--- EXERCISE GOAL ---
What is needed is an exact copy of all the records.

··· RECORDS FOR THIS TASK

(* ===== verification/Token.v ===== *)
(** * Access tokens: [common/src/token.rs] and the bearer header

    Parsing of personal access tokens, masking for logs, and the
    [Authorization] header reader that [server/src/node.rs] and
    [server/src/node_auth.rs] both define. *)

From S2P Require Import Prelude RustStr.

(** The headers of a request, by lower-case name, as [HeaderValue::to_str]
    reads them: [None] for a value that is not visible ASCII. *)
Definition HeaderMap : Type := gmap string (option string).

Definition extract_creds (token : string) : result string (string * string) :=
  let token := Str.trim token in
  if Str.is_empty token then Err "token is required"
  else if negb (Str.starts_with token "pat_") then Err "invalid token format"
  else
    match Str.strip_prefix "pat_" token with
    | None => Err "broken pat token format"
    | Some pat_body =>
        match Str.split_once "."%char pat_body with
        | Some (token_id, secret) => Ok (token_id, secret)
        | None => Err "failed to extract required token part"
        end
    end.

Definition mask_after_10 (s : string) : string :=
  let '(first_10, rest) := Str.take_chars 10 s in
  first_10 +:+ Str.repeat "*"%char (Str.char_count rest).

Definition extract_bearer_token (headers : HeaderMap) : result string string :=
  header ← ok_or "missing authorization header" (headers !! "authorization");
  header ← ok_or "invalid authorization header" header;
  token ← ok_or "expected Bearer token" (Str.strip_prefix "Bearer " header);
  let token := Str.trim token in
  if Str.is_empty token then Err "bearer token is empty" else Ok token.

Lemma is_empty_spec s : Str.is_empty s = true <-> s = "".
Proof. destruct s; done. Qed.

(** [extract_creds] accepts exactly the tokens that, trimmed, are [pat_],
    an identifier without a dot, a dot, and a secret, and returns the two
    parts; the secret may contain further dots. *)
Theorem extract_creds_iff (token token_id secret : string) :
  extract_creds token = Ok (token_id, secret) <->
  Str.trim token = "pat_" +:+ token_id +:+ String "."%char secret /\ Str.mem "."%char token_id = false.
Proof.
  unfold extract_creds. cbn zeta. set (t := Str.trim token).
  destruct (Str.strip_prefix "pat_" t) as [body|] eqn:Hp.
  - unfold Str.starts_with. rewrite Hp. apply Str.strip_prefix_spec in Hp.
    rewrite Hp. cbn [Str.is_empty negb].
    transitivity (Str.split_once "."%char body = Some (token_id, secret)).
    { change (Str.is_empty ("pat_" +:+ body)) with false. cbv iota.
      destruct (Str.split_once "."%char body) as [[]|]; split; congruence. }
    rewrite Str.split_once_spec. split; intros [H Hm]; split; try done.
    + by rewrite H.
    + by injection H.
  - split.
    + unfold Str.starts_with. rewrite Hp. by destruct (Str.is_empty t).
    + intros [Ht _]. apply Str.strip_prefix_spec in Ht. congruence.
Qed.

(** [mask_after_10] keeps a prefix of at most ten characters and replaces
    every other character by a star, so it hides all but ten characters and
    reveals the number of characters. *)
Theorem mask_after_10_spec (s : string) :
  exists shown hidden,
    s = shown +:+ hidden /\
    mask_after_10 s = shown +:+ Str.repeat "*"%char (Str.char_count hidden) /\
    (Str.char_count shown <= 10)%nat /\
    Str.char_count (mask_after_10 s) = Str.char_count s.
Proof.
  unfold mask_after_10. destruct (Str.take_chars 10 s) as [l r] eqn:H.
  exists l, r. pose proof (Str.take_chars_app _ _ _ _ H) as Hs.
  pose proof (Str.take_chars_count _ _ _ _ H). repeat split; [done..|].
  rewrite Hs, !Str.char_count_app, Str.char_count_repeat; done.
Qed.

Lemma extract_creds_iff_witness :
  extract_creds " pat_abc123.def.456 " = Ok ("abc123", "def.456").
Proof. apply extract_creds_iff. split; vm_compute; reflexivity. Defined.

(** The reader of the header accepts the scheme [Bearer] only, and trims. *)
Lemma extract_bearer_token_ok h t :
  extract_bearer_token h = Ok t <->
  exists raw, h !! "authorization" = Some (Some ("Bearer " +:+ raw)) /\ Str.trim raw = t /\ t <> "".
Proof.
  unfold extract_bearer_token. rewrite result_bind_ok. setoid_rewrite ok_or_ok. split.
  - intros (o & Ho & H). apply result_bind_ok in H as (hd & ->%ok_or_ok & H).
    apply result_bind_ok in H as (raw & ->%ok_or_ok%Str.strip_prefix_spec & H).
    exists raw. split; [done|]. destruct (Str.is_empty (Str.trim raw)) eqn:He; [done|].
    injection H as <-. split; [done|]. intros Hn. rewrite Hn in He. done.
  - intros (raw & Hh & <- & Hne). exists (Some ("Bearer " +:+ raw)). split; [done|].
    cbn [ok_or mbind result_bind].
    assert (Str.strip_prefix "Bearer " ("Bearer " +:+ raw) = Some raw) as ->
      by (by apply Str.strip_prefix_spec).
    cbn [ok_or mbind result_bind].
    destruct (Str.is_empty (Str.trim raw)) eqn:He; [|done].
    apply is_empty_spec in He. congruence.
Qed.
(* ===== verification/JsonDe.v ===== *)
(** * Derived [Deserialize] implementations

    What [#[derive(Deserialize)]] makes of a parsed value for the small
    structs of the program: fields by name in an object, unknown ones
    ignored and repeated ones refused, or by position in an array. *)

From S2P Require Import Prelude RustStr Protocol Externs.
From Stdlib Require Strings.String.

Definition get_field (name : string) (position : nat) (j : Json) : result string (option Json) :=
  match j with
  | JObj fields =>
      match List.filter (fun f : string * Json => String.eqb f.1 name) fields with
      | [] => Ok None
      | [(_, v)] => Ok (Some v)
      | _ => Err ("duplicate field `" +:+ name +:+ "`")
      end
  | JArr l => Ok (l !! position)
  | _ => Err "invalid type"
  end.

(** A field without [#[serde(default)]], and one with it. *)
Definition required {A} (de : Json -> result string A) (name : string) (position : nat) (j : Json) : result string A :=
  found ← get_field name position j;
  match found with Some v => de v | None => Err ("missing field `" +:+ name +:+ "`") end.

Definition defaulted {A} (de : Json -> result string A) (d : A) (name : string) (position : nat) (j : Json) :
    result string A :=
  found ← get_field name position j;
  match found with Some v => de v | None => Ok d end.

(** The end of an array: a struct has [arity] fields. *)
Definition at_most (arity : nat) (j : Json) : result string unit :=
  match j with
  | JArr l => if (length l <=? arity)%nat then Ok tt else Err "trailing characters"
  | _ => Ok tt
  end.

Definition de_string (j : Json) : result string string :=
  match j with JStr s => Ok s | _ => Err "invalid type: expected a string" end.

Definition de_u16 (j : Json) : result string Z :=
  match j with
  | JNum n => if (0 <=? n) && (n <? 2 ^ 16) then Ok n else Err "invalid value: expected u16"
  | _ => Err "invalid type: expected u16"
  end.

Definition de_uuid `{!UuidText} (j : Json) : result string Uuid :=
  match j with JStr s => parse_str s | _ => Err "invalid type: expected a formatted UUID string" end.

(** [Value::get(name)], which keeps the last of the repeated fields. *)
Definition value_get (name : string) (j : Json) : option Json :=
  match j with
  | JObj fields => snd <$> last (List.filter (fun f : string * Json => String.eqb f.1 name) fields)
  | _ => None
  end.

Definition as_str (j : Json) : option string := match j with JStr s => Some s | _ => None end.

(** [Value]: a map sorted by key, which keeps the last of the repeated
    fields. *)
Fixpoint value_insert (k : string) (v : Json) (fields : list (string * Json)) : list (string * Json) :=
  match fields with
  | [] => [(k, v)]
  | (k', v') :: fields' =>
      match String.compare k k' with
      | Lt => (k, v) :: fields
      | Eq => (k, v) :: fields'
      | Gt => (k', v') :: value_insert k v fields'
      end
  end.

Fixpoint de_value (j : Json) : Json :=
  match j with
  | JArr l => JArr (map de_value l)
  | JObj fields => JObj (foldl (fun acc f => value_insert f.1 f.2 acc) [] (map (fun f => (f.1, de_value f.2)) fields))
  | _ => j
  end.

······

--- ANSWER BOX ---
(* ===== verification/Token.v ===== *)
(** * Access tokens: [common/src/token.rs] and the bearer header

    Parsing of personal access tokens, masking for logs, and the
    [Authorization] header reader that [server/src/node.rs] and
    [server/src/node_auth.rs] both define. *)

From S2P Require Import Prelude RustStr.

(** The headers of a request, by lower-case name, as [HeaderValue::to_str]
    reads them: [None] for a value that is not visible ASCII. *)
Definition HeaderMap : Type := gmap string (option string).

Definition extract_creds (token : string) : result string (string * string) :=
  let token := Str.trim token in
  if Str.is_empty token then Err "token is required"
  else if negb (Str.starts_with token "pat_") then Err "invalid token format"
  else
    match Str.strip_prefix "pat_" token with
    | None => Err "broken pat token format"
    | Some pat_body =>
        match Str.split_once "."%char pat_body with
        | Some (token_id, secret) => Ok (token_id, secret)
        | None => Err "failed to extract required token part"
        end
    end.

Definition mask_after_10 (s : string) : string :=
  let '(first_10, rest) := Str.take_chars 10 s in
  first_10 +:+ Str.repeat "*"%char (Str.char_count rest).

Definition extract_bearer_token (headers : HeaderMap) : result string string :=
  header ← ok_or "missing authorization header" (headers !! "authorization");
  header ← ok_or "invalid authorization header" header;
  token ← ok_or "expected Bearer token" (Str.strip_prefix "Bearer " header);
  let token := Str.trim token in
  if Str.is_empty token then Err "bearer token is empty" else Ok token.

Lemma is_empty_spec s : Str.is_empty s = true <-> s = "".
Proof. destruct s; done. Qed.

(** [extract_creds] accepts exactly the tokens that, trimmed, are [pat_],
    an identifier without a dot, a dot, and a secret, and returns the two
    parts; the secret may contain further dots. *)
Theorem extract_creds_iff (token token_id secret : string) :
  extract_creds token = Ok (token_id, secret) <->
  Str.trim token = "pat_" +:+ token_id +:+ String "."%char secret /\ Str.mem "."%char token_id = false.
Proof.
  unfold extract_creds. cbn zeta. set (t := Str.trim token).
  destruct (Str.strip_prefix "pat_" t) as [body|] eqn:Hp.
  - unfold Str.starts_with. rewrite Hp. apply Str.strip_prefix_spec in Hp.
    rewrite Hp. cbn [Str.is_empty negb].
    transitivity (Str.split_once "."%char body = Some (token_id, secret)).
    { change (Str.is_empty ("pat_" +:+ body)) with false. cbv iota.
      destruct (Str.split_once "."%char body) as [[]|]; split; congruence. }
    rewrite Str.split_once_spec. split; intros [H Hm]; split; try done.
    + by rewrite H.
    + by injection H.
  - split.
    + unfold Str.starts_with. rewrite Hp. by destruct (Str.is_empty t).
    + intros [Ht _]. apply Str.strip_prefix_spec in Ht. congruence.
Qed.

(** [mask_after_10] keeps a prefix of at most ten characters and replaces
    every other character by a star, so it hides all but ten characters and
    reveals the number of characters. *)
Theorem mask_after_10_spec (s : string) :
  exists shown hidden,
    s = shown +:+ hidden /\
    mask_after_10 s = shown +:+ Str.repeat "*"%char (Str.char_count hidden) /\
    (Str.char_count shown <= 10)%nat /\
    Str.char_count (mask_after_10 s) = Str.char_count s.
Proof.
  unfold mask_after_10. destruct (Str.take_chars 10 s) as [l r] eqn:H.
  exists l, r. pose proof (Str.take_chars_app _ _ _ _ H) as Hs.
  pose proof (Str.take_chars_count _ _ _ _ H). repeat split; [done..|].
  rewrite Hs, !Str.char_count_app, Str.char_count_repeat; done.
Qed.

Lemma extract_creds_iff_witness :
  extract_creds " pat_abc123.def.456 " = Ok ("abc123", "def.456").
Proof. apply extract_creds_iff. split; vm_compute; reflexivity. Defined.

(** The reader of the header accepts the scheme [Bearer] only, and trims. *)
Lemma extract_bearer_token_ok h t :
  extract_bearer_token h = Ok t <->
  exists raw, h !! "authorization" = Some (Some ("Bearer " +:+ raw)) /\ Str.trim raw = t /\ t <> "".
Proof.
  unfold extract_bearer_token. rewrite result_bind_ok. setoid_rewrite ok_or_ok. split.
  - intros (o & Ho & H). apply result_bind_ok in H as (hd & ->%ok_or_ok & H).
    apply result_bind_ok in H as (raw & ->%ok_or_ok%Str.strip_prefix_spec & H).
    exists raw. split; [done|]. destruct (Str.is_empty (Str.trim raw)) eqn:He; [done|].
    injection H as <-. split; [done|]. intros Hn. rewrite Hn in He. done.
  - intros (raw & Hh & <- & Hne). exists (Some ("Bearer " +:+ raw)). split; [done|].
    cbn [ok_or mbind result_bind].
    assert (Str.strip_prefix "Bearer " ("Bearer " +:+ raw) = Some raw) as ->
      by (by apply Str.strip_prefix_spec).
    cbn [ok_or mbind result_bind].
    destruct (Str.is_empty (Str.trim raw)) eqn:He; [|done].
    apply is_empty_spec in He. congruence.
Qed.
(* ===== verification/JsonDe.v ===== *)
(** * Derived [Deserialize] implementations

    What [#[derive(Deserialize)]] makes of a parsed value for the small
    structs of the program: fields by name in an object, unknown ones
    ignored and repeated ones refused, or by position in an array. *)

From S2P Require Import Prelude RustStr Protocol Externs.
From Stdlib Require Strings.String.

Definition get_field (name : string) (position : nat) (j : Json) : result string (option Json) :=
  match j with
  | JObj fields =>
      match List.filter (fun f : string * Json => String.eqb f.1 name) fields with
      | [] => Ok None
      | [(_, v)] => Ok (Some v)
      | _ => Err ("duplicate field `" +:+ name +:+ "`")
      end
  | JArr l => Ok (l !! position)
  | _ => Err "invalid type"
  end.

(** A field without [#[serde(default)]], and one with it. *)
Definition required {A} (de : Json -> result string A) (name : string) (position : nat) (j : Json) : result string A :=
  found ← get_field name position j;
  match found with Some v => de v | None => Err ("missing field `" +:+ name +:+ "`") end.

Definition defaulted {A} (de : Json -> result string A) (d : A) (name : string) (position : nat) (j : Json) :
    result string A :=
  found ← get_field name position j;
  match found with Some v => de v | None => Ok d end.

(** The end of an array: a struct has [arity] fields. *)
Definition at_most (arity : nat) (j : Json) : result string unit :=
  match j with
  | JArr l => if (length l <=? arity)%nat then Ok tt else Err "trailing characters"
  | _ => Ok tt
  end.

Definition de_string (j : Json) : result string string :=
  match j with JStr s => Ok s | _ => Err "invalid type: expected a string" end.

Definition de_u16 (j : Json) : result string Z :=
  match j with
  | JNum n => if (0 <=? n) && (n <? 2 ^ 16) then Ok n else Err "invalid value: expected u16"
  | _ => Err "invalid type: expected u16"
  end.

Definition de_uuid `{!UuidText} (j : Json) : result string Uuid :=
  match j with JStr s => parse_str s | _ => Err "invalid type: expected a formatted UUID string" end.

(** [Value::get(name)], which keeps the last of the repeated fields. *)
Definition value_get (name : string) (j : Json) : option Json :=
  match j with
  | JObj fields => snd <$> last (List.filter (fun f : string * Json => String.eqb f.1 name) fields)
  | _ => None
  end.

Definition as_str (j : Json) : option string := match j with JStr s => Some s | _ => None end.

(** [Value]: a map sorted by key, which keeps the last of the repeated
    fields. *)
Fixpoint value_insert (k : string) (v : Json) (fields : list (string * Json)) : list (string * Json) :=
  match fields with
  | [] => [(k, v)]
  | (k', v') :: fields' =>
      match String.compare k k' with
      | Lt => (k, v) :: fields
      | Eq => (k, v) :: fields'
      | Gt => (k', v') :: value_insert k v fields'
      end
  end.

Fixpoint de_value (j : Json) : Json :=
  match j with
  | JArr l => JArr (map de_value l)
  | JObj fields => JObj (foldl (fun acc f => value_insert f.1 f.2 acc) [] (map (fun f => (f.1, de_value f.2)) fields))
  | _ => j
  end.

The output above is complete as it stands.